EXERCISE INSTRUCTIONS | Find every line below with "list" in it and give only how many there are.

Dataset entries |

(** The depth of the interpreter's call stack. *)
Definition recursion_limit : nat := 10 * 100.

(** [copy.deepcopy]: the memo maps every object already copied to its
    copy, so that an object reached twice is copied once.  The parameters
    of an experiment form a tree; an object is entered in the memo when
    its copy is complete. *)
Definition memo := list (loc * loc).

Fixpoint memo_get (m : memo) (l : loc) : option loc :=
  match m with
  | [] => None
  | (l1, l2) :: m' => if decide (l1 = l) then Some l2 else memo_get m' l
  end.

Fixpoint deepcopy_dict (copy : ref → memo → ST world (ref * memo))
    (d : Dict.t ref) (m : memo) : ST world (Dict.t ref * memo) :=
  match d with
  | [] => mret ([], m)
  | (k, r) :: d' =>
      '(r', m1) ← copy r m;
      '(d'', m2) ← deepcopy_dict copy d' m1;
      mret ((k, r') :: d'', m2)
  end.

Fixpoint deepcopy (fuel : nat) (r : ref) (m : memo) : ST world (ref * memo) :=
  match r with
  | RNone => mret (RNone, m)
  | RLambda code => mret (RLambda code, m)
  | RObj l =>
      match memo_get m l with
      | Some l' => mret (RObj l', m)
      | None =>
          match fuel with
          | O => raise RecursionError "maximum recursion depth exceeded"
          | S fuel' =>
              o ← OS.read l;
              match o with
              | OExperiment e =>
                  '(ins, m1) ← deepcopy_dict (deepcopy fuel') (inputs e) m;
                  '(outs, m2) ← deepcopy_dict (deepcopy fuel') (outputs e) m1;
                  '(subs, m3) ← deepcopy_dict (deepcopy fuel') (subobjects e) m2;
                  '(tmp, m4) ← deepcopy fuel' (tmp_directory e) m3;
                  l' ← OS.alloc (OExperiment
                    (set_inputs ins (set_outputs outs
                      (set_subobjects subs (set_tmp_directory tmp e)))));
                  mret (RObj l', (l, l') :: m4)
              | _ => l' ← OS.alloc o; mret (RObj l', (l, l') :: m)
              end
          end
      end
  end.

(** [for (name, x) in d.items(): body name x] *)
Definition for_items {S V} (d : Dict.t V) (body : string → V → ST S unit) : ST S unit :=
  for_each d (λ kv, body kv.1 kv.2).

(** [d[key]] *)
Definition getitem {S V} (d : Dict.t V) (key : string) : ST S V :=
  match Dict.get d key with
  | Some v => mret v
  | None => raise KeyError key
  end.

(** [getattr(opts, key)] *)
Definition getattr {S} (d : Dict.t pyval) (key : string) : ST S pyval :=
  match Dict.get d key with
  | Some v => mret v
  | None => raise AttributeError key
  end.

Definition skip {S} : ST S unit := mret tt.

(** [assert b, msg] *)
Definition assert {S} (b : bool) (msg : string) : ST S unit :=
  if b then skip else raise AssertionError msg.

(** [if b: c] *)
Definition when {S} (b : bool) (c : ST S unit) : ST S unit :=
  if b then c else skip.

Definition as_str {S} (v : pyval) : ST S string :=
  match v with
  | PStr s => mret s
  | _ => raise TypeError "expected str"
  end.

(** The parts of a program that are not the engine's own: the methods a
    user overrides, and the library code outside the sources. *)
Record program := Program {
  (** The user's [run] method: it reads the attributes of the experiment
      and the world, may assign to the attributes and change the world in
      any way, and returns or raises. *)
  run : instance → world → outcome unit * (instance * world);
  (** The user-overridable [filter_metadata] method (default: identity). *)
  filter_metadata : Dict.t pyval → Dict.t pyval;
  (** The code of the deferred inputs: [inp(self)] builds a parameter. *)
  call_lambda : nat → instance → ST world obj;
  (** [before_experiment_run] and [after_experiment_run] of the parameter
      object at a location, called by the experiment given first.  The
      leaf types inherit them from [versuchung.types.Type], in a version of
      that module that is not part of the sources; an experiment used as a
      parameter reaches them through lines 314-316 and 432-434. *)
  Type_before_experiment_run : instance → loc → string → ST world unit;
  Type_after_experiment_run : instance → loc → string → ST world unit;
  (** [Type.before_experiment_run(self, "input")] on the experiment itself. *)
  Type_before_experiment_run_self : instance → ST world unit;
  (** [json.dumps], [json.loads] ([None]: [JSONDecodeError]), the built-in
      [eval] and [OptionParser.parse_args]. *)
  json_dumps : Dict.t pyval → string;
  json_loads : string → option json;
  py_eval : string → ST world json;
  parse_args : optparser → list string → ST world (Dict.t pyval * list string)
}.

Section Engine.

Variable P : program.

YOUR RESPONSE | 2